(** * image-upload-aws: a shallow embedding of the handlers and services

    The development follows the layout of the repository:
    - [Py]            the fragment of the Python runtime the code relies on
                      (exceptions, truthiness, string methods);
    - [Base64], [Json] the two standard-library codecs behind the
                      pagination token of [list_images];
    - [Validators]    [src/utils/validators.py];
    - [Models]        [src/models/requests.py] and [src/models/image.py];
    - [ApiResponse]   [src/utils/api_response.py];
    - [Aws]           the two backends (an object store and a table with a
                      secondary index) as explicit state;
    - [S3Service], [DynamoDBService]  [src/services/*.py];
    - the five handlers of [src/lambda_handlers/].

    Text.  A Python [str] is modelled as a [string] whose characters are the
    code points U+0000..U+00FF; a [bytes] object is a [string] as well, one
    character per byte. *)

From Stdlib Require Import NArith ZArith Ascii String Lia.
From stdpp Require Import base option list gmap strings sorting pretty.

Local Open Scope Z_scope.
Set Warnings "-register-all".

(* ===================================================================== *)
(** * The Python fragment                                                 *)
(* ===================================================================== *)

Module Py.

(** Exceptions.  The handlers distinguish three families:
    [botocore.exceptions.ClientError] (carrying the backend error code,
    the operation name and the backend message), pydantic's
    [ValidationError] (carrying the model name and the list of
    field errors) and every other subclass of [Exception]. *)
Inductive exn :=
| ClientError (code operation message : string)
| ValidationError (model : string) (errors : list (string * string * string))
| PyError (class_name text : string).

(** One entry of pydantic's [e.errors()]: location, message and type. *)
Definition error_line (err : string * string * string) : string :=
  String "010" (err.1.1 +:+ String "010" ("  " +:+ err.1.2 +:+ " (type=" +:+ err.2 +:+ ")")).

(** [str(e)] *)
Definition str_exn (e : exn) : string :=
  match e with
  | ClientError code operation message =>
      "An error occurred (" +:+ code +:+ ") when calling the " +:+ operation
        +:+ " operation: " +:+ message
  | ValidationError model errors =>
      pretty (length errors)
        +:+ (if bool_decide (length errors = 1%nat) then " validation error for "
             else " validation errors for ")
        +:+ model +:+ String.concat EmptyString (map error_line errors)
  | PyError _ text => text
  end.

(** The outcome of evaluating an expression that may raise. *)
Inductive result (A : Type) :=
| Ok (a : A)
| Raise (e : exn).
Arguments Ok {A} a.
Arguments Raise {A} e.

Definition bind {A B} (r : result A) (k : A → result B) : result B :=
  match r with
  | Ok a => k a
  | Raise e => Raise e
  end.

(** Truthiness of an [Optional[str]]: [None] and [''] are falsy. *)
Definition truthy_str (s : string) : bool :=
  match s with
  | EmptyString => false
  | String _ _ => true
  end.

Definition truthy (o : option string) : bool :=
  match o with
  | Some s => truthy_str s
  | None => false
  end.

(** [len(s)] *)
Definition len (s : string) : Z := Z.of_nat (String.length s).

(** [c in s] for a one-character [c] *)
Fixpoint contains (c : ascii) (s : string) : bool :=
  match s with
  | EmptyString => false
  | String a r => if Ascii.eqb a c then true else contains c r
  end.

(** [s.split(sep)] for a one-character separator: never the empty list. *)
Fixpoint split (sep : ascii) (s : string) : list string :=
  match s with
  | EmptyString => [EmptyString]
  | String c r =>
      if Ascii.eqb c sep then EmptyString :: split sep r
      else match split sep r with
           | h :: t => String c h :: t
           | [] => [String c EmptyString]
           end
  end.

(** [l[-1]] on the result of a [split] *)
Definition last_item (l : list string) : string := List.last l EmptyString.

(** [sep.join(l)] *)
Definition join (sep : string) (l : list string) : string := String.concat sep l.

(** [s.rsplit(sep, 1)] when [sep in s]: the text before the last
    separator and the text after it. *)
Definition rsplit1 (sep : ascii) (s : string) : string * string :=
  let parts := split sep s in
  (join (String sep EmptyString) (List.removelast parts), last_item parts).

Fixpoint take_chars (n : nat) (s : string) : string :=
  match n, s with
  | S n', String c r => String c (take_chars n' r)
  | _, _ => EmptyString
  end.

(** [s[:n]]: a negative bound counts from the end and is clipped at 0. *)
Definition slice_to (n : Z) (s : string) : string :=
  if n <? 0 then take_chars (Z.to_nat (len s + n)) s else take_chars (Z.to_nat n) s.

Fixpoint map_chars (f : ascii → ascii) (s : string) : string :=
  match s with
  | EmptyString => EmptyString
  | String c r => String (f c) (map_chars f r)
  end.

Definition code (c : ascii) : Z := Z.of_N (N_of_ascii c).

Definition chr (n : Z) : ascii := ascii_of_N (Z.to_N n).

Definition in_range (lo hi : ascii) (c : ascii) : bool :=
  (code lo <=? code c) && (code c <=? code hi).

(** [needle in hay] *)
Definition occurs_in (needle hay : string) : bool :=
  match String.index 0 needle hay with
  | Some _ => true
  | None => false
  end.

(** [all(ord(c) < 128 for c in s)] *)
Fixpoint is_ascii (s : string) : bool :=
  match s with
  | EmptyString => true
  | String c r => (code c <? 128) && is_ascii r
  end.

(** [c.lower()] for a character of U+0000..U+00FF: the letters [A-Z]
    and the capital letters U+00C0..U+00DE (the multiplication sign
    U+00D7 is no letter) move 32 places up. *)
Definition lower_char (c : ascii) : ascii :=
  if in_range "A" "Z" c then chr (code c + 32)
  else if (192 <=? code c) && (code c <=? 222) && negb (code c =? 215) then chr (code c + 32)
  else c.

(** [s.lower()] *)
Definition lower (s : string) : string := map_chars lower_char s.

(** [s.endswith(suffix)] *)
Fixpoint endswith (s suffix : string) : bool :=
  if String.eqb s suffix then true
  else match s with
       | EmptyString => false
       | String _ r => endswith r suffix
       end.

(** [s.replace(old, new)] for a one-character [old] *)
Fixpoint replace_char (old : ascii) (new : string) (s : string) : string :=
  match s with
  | EmptyString => EmptyString
  | String c r =>
      if Ascii.eqb c old then new +:+ replace_char old new r
      else String c (replace_char old new r)
  end.

End Py.

Export Py.

#[global] Instance result_ret : MRet result := @Ok.
#[global] Instance result_bind : MBind result := fun A B k r => Py.bind r k.
#[global] Instance result_fmap : FMap result := fun A B f r => Py.bind r (fun a => Ok (f a)).

(* ===================================================================== *)
(** * [src/utils/validators.py]                                           *)
(* ===================================================================== *)

Module Validators.

(** The complement of the class [[^a-zA-Z0-9._-]] of [sanitize_filename]. *)
Definition safe_char (c : ascii) : bool :=
  in_range "a" "z" c || in_range "A" "Z" c || in_range "0" "9" c
  || Ascii.eqb c "." || Ascii.eqb c "_" || Ascii.eqb c "-".

(** [re.sub(r'[^a-zA-Z0-9._-]', '_', filename)] *)
Definition replace_unsafe (filename : string) : string :=
  map_chars (fun c => if safe_char c then c else "_"%char) filename.

Definition sanitize_filename (filename : string) : string :=
  (* Remove path components *)
  let filename := last_item (split "\" (last_item (split "/" filename))) in
  (* Replace unsafe characters *)
  let filename := replace_unsafe filename in
  (* Limit length *)
  if 255 <? len filename then
    let '(name, ext) :=
      if contains "." filename then rsplit1 "." filename
      else (filename, EmptyString) in
    let max_name_len := 255 - len ext - 1 in
    if truthy_str ext then slice_to max_name_len name +:+ "." +:+ ext
    else slice_to 255 name
  else filename.

Definition allowed_types : list string :=
  ["image/jpeg"; "image/png"; "image/gif"; "image/webp"; "image/bmp"].

(** [validate_content_type] *)
Definition validate_content_type (content_type : string) : bool :=
  bool_decide (content_type ∈ allowed_types).

(** The class [[0-9a-f]] under [re.IGNORECASE]. *)
Definition is_hex (c : ascii) : bool :=
  in_range "0" "9" c || in_range "a" "f" c || in_range "A" "F" c.

(** [[0-9a-f]{n}]: the text left after [n] hexadecimal digits. *)
Fixpoint hex_run (n : nat) (s : string) : option string :=
  match n, s with
  | O, _ => Some s
  | S n', String c r => if is_hex c then hex_run n' r else None
  | S _, EmptyString => None
  end.

(** The literal [-] of the pattern. *)
Definition hyphen (s : string) : option string :=
  match s with
  | String c r => if Ascii.eqb c "-" then Some r else None
  | EmptyString => None
  end.

(** [$] without [re.MULTILINE]: the end of the text, or the place
    before a newline that ends the text. *)
Definition at_end (s : string) : bool :=
  match s with
  | EmptyString => true
  | String c EmptyString => Ascii.eqb c "010"
  | String _ (String _ _) => false
  end.

(** [validate_uuid]: [uuid_pattern.match], the pattern read from left
    to right. *)
Definition validate_uuid (uuid_string : string) : bool :=
  let matched : option string :=
    s ← hex_run 8 uuid_string; s ← hyphen s;
    s ← hex_run 4 s; s ← hyphen s;
    s ← hex_run 4 s; s ← hyphen s;
    s ← hex_run 4 s; s ← hyphen s;
    hex_run 12 s in
  match matched with
  | Some rest => at_end rest
  | None => false
  end.

Definition allowed_extensions : list string :=
  [".jpg"; ".jpeg"; ".png"; ".gif"; ".webp"; ".bmp"].

(** [validate_image_extension] *)
Definition validate_image_extension (filename : string) : bool :=
  existsb (endswith (lower filename)) allowed_extensions.

Section iso_date.
(** Whether [datetime.fromisoformat] accepts a text; the accepted
    grammar depends on the Python version and is left open. *)
Variable fromisoformat : string → bool.

(** [validate_iso_date] *)
Definition validate_iso_date (date_string : option string) : bool :=
  match date_string with
  | Some s =>
      if truthy_str s then fromisoformat (replace_char "Z" "+00:00" s) else true
  | None => true
  end.
End iso_date.

End Validators.

(* ===================================================================== *)
(** * [base64]: the transport encoding of the pagination token           *)
(* ===================================================================== *)

Module Base64.

Definition alphabet : string :=
  "ABCDEFGHIJKLMNOPQRSTUVWXYZabcdefghijklmnopqrstuvwxyz0123456789+/".

Definition PAD : ascii := "=".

——————

● **Work request**:
Go through the material above and output exactly the lines from the one containing "Definition validate_uuid (uuid_string" through the one containing "match matched with".

● **Result of this exercise**:
Definition validate_uuid (uuid_string : string) : bool :=
  let matched : option string :=
    s ← hex_run 8 uuid_string; s ← hyphen s;
    s ← hex_run 4 s; s ← hyphen s;
    s ← hex_run 4 s; s ← hyphen s;
    s ← hex_run 4 s; s ← hyphen s;
    hex_run 12 s in
  match matched with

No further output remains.